── DATASET ENTRIES
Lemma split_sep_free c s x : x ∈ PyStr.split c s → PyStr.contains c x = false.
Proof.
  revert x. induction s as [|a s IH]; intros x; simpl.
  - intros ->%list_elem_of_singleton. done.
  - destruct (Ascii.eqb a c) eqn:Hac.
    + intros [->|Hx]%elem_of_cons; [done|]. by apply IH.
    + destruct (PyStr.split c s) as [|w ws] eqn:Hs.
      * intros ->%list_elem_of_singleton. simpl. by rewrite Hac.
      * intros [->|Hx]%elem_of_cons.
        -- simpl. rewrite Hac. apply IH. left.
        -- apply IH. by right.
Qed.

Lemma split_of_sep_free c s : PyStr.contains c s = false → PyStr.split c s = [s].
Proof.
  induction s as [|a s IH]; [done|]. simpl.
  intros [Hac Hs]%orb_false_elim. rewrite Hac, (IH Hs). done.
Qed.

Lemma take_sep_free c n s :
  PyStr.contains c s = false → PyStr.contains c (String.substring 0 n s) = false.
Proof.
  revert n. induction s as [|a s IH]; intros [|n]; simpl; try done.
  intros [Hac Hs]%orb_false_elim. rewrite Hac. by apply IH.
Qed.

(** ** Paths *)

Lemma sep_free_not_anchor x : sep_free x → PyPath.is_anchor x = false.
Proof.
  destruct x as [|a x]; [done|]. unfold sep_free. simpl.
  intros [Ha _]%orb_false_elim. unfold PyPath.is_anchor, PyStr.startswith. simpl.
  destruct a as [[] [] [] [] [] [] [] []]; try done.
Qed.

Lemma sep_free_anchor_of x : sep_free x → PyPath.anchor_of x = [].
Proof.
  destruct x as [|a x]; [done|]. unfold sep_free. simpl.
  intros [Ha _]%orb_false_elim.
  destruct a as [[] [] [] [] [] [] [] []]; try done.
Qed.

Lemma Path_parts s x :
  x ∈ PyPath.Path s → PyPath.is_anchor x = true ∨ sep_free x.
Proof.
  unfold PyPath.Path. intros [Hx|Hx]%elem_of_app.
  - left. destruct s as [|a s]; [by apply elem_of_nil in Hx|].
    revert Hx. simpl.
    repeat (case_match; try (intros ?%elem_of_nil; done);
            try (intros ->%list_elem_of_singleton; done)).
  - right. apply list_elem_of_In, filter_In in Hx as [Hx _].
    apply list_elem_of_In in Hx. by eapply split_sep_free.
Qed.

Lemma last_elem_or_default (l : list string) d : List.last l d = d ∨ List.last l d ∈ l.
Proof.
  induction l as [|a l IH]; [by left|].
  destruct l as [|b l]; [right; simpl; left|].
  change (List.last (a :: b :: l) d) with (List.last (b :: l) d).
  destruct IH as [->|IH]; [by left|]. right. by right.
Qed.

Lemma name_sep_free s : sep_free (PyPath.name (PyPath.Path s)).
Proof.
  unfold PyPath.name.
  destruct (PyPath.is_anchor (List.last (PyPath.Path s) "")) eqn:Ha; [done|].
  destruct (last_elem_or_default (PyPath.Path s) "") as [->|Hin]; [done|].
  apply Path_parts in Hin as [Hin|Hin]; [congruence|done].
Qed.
────
> **PROBLEM DETAILS**
Check each line of the listing above for the string "left" and return those that contain it.

> **EXERCISE RESULT**
        -- simpl. rewrite Hac. apply IH. left.
  - left. destruct s as [|a s]; [by apply elem_of_nil in Hx|].
  induction l as [|a l IH]; [by left|].
  destruct l as [|b l]; [right; simpl; left|].
  destruct IH as [->|IH]; [by left|]. right. by right.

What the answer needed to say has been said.